• _WHAT YOU NEED TO DO_: Take the entries that follow and return exactly the lines from the one holding "Theorem create_rejects_duplicate_and_overbooked ctx" through the one holding "rewrite create_stages.", both included. Nothing else is needed.

DATA FOR THE TASK START

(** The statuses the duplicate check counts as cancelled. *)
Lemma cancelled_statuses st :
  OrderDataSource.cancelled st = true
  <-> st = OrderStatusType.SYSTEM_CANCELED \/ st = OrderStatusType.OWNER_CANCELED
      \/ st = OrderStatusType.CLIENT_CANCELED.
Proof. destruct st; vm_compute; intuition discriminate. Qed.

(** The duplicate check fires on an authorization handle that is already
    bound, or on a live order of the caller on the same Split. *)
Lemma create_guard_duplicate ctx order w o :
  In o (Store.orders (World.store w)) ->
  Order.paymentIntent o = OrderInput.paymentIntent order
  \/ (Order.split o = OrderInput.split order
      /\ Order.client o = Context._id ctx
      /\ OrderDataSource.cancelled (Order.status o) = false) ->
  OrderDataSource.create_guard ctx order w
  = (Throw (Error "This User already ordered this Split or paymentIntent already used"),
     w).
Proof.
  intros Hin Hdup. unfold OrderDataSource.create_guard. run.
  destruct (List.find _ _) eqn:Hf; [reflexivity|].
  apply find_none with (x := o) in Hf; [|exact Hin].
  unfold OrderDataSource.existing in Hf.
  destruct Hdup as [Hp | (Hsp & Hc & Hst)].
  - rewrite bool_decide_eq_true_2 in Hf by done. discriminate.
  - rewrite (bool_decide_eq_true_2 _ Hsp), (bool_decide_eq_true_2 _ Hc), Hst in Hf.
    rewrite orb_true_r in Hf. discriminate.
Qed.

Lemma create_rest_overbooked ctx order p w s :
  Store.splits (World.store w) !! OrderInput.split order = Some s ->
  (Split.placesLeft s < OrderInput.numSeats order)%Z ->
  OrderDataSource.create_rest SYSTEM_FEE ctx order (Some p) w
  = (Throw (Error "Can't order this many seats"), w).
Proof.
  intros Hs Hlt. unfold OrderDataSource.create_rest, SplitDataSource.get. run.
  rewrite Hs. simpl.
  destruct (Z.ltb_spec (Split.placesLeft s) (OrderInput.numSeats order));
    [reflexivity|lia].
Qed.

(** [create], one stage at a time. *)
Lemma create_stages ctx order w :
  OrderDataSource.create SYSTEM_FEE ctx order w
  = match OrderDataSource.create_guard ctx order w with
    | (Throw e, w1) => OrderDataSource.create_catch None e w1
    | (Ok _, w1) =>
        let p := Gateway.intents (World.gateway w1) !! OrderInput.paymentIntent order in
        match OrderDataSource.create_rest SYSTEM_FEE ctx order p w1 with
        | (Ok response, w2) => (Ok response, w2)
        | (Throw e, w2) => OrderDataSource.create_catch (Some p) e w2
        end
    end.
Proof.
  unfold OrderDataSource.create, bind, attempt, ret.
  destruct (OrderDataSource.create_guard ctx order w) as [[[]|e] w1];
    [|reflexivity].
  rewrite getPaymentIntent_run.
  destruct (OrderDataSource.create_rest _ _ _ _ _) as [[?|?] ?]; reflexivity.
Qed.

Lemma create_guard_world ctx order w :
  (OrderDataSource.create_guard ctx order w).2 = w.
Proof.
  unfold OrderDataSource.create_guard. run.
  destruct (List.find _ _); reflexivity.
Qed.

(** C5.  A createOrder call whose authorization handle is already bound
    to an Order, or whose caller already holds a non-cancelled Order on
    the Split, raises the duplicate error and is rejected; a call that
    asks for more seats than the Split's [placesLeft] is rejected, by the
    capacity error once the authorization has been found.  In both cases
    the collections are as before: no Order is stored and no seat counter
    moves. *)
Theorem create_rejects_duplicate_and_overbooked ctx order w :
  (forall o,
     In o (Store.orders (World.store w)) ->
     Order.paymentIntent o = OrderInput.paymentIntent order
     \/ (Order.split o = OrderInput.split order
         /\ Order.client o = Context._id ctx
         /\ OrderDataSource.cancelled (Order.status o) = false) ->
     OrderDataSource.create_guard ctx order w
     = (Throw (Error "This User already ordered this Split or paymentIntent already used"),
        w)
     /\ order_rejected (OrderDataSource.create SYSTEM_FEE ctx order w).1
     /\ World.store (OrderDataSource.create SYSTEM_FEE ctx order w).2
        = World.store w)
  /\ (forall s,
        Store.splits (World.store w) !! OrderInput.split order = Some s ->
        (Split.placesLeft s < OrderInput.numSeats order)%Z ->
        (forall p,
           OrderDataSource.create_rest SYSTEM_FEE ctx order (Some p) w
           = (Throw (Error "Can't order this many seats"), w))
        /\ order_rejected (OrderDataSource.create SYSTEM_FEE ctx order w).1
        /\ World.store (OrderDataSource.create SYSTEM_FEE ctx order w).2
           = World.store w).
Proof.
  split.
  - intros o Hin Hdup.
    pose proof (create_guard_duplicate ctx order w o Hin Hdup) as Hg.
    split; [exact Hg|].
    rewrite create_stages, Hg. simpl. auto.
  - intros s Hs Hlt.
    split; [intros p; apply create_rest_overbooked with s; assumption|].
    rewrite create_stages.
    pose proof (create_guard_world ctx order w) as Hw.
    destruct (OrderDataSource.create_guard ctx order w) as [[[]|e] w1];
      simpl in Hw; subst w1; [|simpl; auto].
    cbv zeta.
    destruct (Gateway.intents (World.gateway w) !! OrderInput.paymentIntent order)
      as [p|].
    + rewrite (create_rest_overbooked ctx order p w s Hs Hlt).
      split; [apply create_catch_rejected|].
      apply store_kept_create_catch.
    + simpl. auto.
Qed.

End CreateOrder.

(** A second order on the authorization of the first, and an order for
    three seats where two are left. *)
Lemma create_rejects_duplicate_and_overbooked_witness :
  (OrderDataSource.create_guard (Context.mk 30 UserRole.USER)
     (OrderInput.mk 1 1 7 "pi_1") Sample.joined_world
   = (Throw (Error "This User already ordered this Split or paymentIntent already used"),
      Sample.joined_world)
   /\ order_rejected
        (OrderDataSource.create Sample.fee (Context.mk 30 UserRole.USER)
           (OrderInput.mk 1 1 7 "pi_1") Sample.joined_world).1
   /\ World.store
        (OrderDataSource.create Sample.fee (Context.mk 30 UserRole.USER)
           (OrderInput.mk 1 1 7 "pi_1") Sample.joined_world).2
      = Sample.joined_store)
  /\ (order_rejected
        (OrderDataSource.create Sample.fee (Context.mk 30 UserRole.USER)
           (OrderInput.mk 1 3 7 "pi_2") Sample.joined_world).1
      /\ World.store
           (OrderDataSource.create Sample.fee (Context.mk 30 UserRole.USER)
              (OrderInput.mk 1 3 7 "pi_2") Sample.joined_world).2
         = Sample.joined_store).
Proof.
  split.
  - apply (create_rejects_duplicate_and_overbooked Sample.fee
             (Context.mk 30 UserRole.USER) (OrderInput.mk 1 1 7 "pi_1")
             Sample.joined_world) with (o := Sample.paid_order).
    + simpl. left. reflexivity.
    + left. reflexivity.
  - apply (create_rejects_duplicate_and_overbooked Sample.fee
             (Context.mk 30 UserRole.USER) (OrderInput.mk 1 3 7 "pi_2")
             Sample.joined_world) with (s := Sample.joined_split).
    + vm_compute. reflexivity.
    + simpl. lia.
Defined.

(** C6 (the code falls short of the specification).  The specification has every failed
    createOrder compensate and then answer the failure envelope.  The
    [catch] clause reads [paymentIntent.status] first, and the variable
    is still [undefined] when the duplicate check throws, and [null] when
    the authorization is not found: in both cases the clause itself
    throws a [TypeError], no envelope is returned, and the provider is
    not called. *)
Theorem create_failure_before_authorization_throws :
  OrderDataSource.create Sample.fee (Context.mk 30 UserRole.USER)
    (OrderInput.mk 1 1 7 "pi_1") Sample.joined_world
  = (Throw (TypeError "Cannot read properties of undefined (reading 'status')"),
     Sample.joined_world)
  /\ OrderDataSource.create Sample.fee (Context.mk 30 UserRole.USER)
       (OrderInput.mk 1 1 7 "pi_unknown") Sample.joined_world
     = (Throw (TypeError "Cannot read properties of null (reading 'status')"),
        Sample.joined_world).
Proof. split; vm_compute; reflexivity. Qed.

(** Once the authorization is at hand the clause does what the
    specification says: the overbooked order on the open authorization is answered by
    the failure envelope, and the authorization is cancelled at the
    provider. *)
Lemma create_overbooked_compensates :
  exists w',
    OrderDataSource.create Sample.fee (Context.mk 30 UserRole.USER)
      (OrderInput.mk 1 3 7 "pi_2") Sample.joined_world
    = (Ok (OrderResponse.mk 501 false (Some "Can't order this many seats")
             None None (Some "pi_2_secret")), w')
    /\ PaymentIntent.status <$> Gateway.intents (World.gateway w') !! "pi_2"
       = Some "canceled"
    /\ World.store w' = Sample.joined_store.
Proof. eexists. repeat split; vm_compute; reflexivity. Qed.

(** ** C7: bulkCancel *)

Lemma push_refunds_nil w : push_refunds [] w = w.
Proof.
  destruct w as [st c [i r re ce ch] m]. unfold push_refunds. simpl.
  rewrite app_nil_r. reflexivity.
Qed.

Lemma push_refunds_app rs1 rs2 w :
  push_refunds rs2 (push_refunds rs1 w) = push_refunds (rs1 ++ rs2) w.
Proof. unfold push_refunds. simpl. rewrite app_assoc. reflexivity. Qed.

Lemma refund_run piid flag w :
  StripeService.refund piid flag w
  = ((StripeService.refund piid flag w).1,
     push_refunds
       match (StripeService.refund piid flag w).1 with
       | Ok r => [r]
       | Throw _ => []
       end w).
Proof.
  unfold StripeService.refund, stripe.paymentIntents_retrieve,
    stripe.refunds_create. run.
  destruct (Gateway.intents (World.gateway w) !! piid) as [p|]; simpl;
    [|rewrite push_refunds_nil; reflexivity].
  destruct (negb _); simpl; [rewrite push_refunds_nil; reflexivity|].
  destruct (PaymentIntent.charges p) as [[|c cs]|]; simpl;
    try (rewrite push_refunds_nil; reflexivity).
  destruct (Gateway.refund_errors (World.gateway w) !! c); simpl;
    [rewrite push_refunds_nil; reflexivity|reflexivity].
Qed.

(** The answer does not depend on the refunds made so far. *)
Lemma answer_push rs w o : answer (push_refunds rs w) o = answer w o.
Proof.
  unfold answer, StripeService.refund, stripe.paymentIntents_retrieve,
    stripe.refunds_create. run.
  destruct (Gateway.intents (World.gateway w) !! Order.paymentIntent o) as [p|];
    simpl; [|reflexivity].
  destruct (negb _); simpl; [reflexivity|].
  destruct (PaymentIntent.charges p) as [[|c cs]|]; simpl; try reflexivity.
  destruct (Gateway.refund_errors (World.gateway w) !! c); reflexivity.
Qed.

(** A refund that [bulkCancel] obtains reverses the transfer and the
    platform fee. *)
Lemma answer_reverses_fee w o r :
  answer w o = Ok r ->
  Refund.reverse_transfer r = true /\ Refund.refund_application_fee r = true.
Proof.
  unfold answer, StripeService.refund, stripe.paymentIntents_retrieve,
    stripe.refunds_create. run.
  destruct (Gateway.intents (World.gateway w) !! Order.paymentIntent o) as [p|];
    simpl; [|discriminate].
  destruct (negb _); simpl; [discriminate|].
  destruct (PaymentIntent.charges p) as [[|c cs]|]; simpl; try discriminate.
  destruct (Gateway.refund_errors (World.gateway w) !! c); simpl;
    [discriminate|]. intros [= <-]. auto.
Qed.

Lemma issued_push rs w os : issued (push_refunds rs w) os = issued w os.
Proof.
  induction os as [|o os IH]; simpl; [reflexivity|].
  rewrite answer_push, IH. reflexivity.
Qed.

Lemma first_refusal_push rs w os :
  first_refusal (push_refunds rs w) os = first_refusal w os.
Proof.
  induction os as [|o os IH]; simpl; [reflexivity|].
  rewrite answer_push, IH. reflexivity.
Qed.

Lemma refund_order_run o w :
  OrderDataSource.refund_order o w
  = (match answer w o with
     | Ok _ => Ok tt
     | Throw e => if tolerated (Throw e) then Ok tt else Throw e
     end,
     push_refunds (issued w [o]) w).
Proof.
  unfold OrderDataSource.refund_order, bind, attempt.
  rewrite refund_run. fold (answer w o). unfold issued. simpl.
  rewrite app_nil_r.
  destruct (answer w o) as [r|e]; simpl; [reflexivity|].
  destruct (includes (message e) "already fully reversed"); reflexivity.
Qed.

DATA FOR THE TASK END

• _RESPONSE AREA_:
Theorem create_rejects_duplicate_and_overbooked ctx order w :
  (forall o,
     In o (Store.orders (World.store w)) ->
     Order.paymentIntent o = OrderInput.paymentIntent order
     \/ (Order.split o = OrderInput.split order
         /\ Order.client o = Context._id ctx
         /\ OrderDataSource.cancelled (Order.status o) = false) ->
     OrderDataSource.create_guard ctx order w
     = (Throw (Error "This User already ordered this Split or paymentIntent already used"),
        w)
     /\ order_rejected (OrderDataSource.create SYSTEM_FEE ctx order w).1
     /\ World.store (OrderDataSource.create SYSTEM_FEE ctx order w).2
        = World.store w)
  /\ (forall s,
        Store.splits (World.store w) !! OrderInput.split order = Some s ->
        (Split.placesLeft s < OrderInput.numSeats order)%Z ->
        (forall p,
           OrderDataSource.create_rest SYSTEM_FEE ctx order (Some p) w
           = (Throw (Error "Can't order this many seats"), w))
        /\ order_rejected (OrderDataSource.create SYSTEM_FEE ctx order w).1
        /\ World.store (OrderDataSource.create SYSTEM_FEE ctx order w).2
           = World.store w).
Proof.
  split.
  - intros o Hin Hdup.
    pose proof (create_guard_duplicate ctx order w o Hin Hdup) as Hg.
    split; [exact Hg|].
    rewrite create_stages, Hg. simpl. auto.
  - intros s Hs Hlt.
    split; [intros p; apply create_rest_overbooked with s; assumption|].
    rewrite create_stages.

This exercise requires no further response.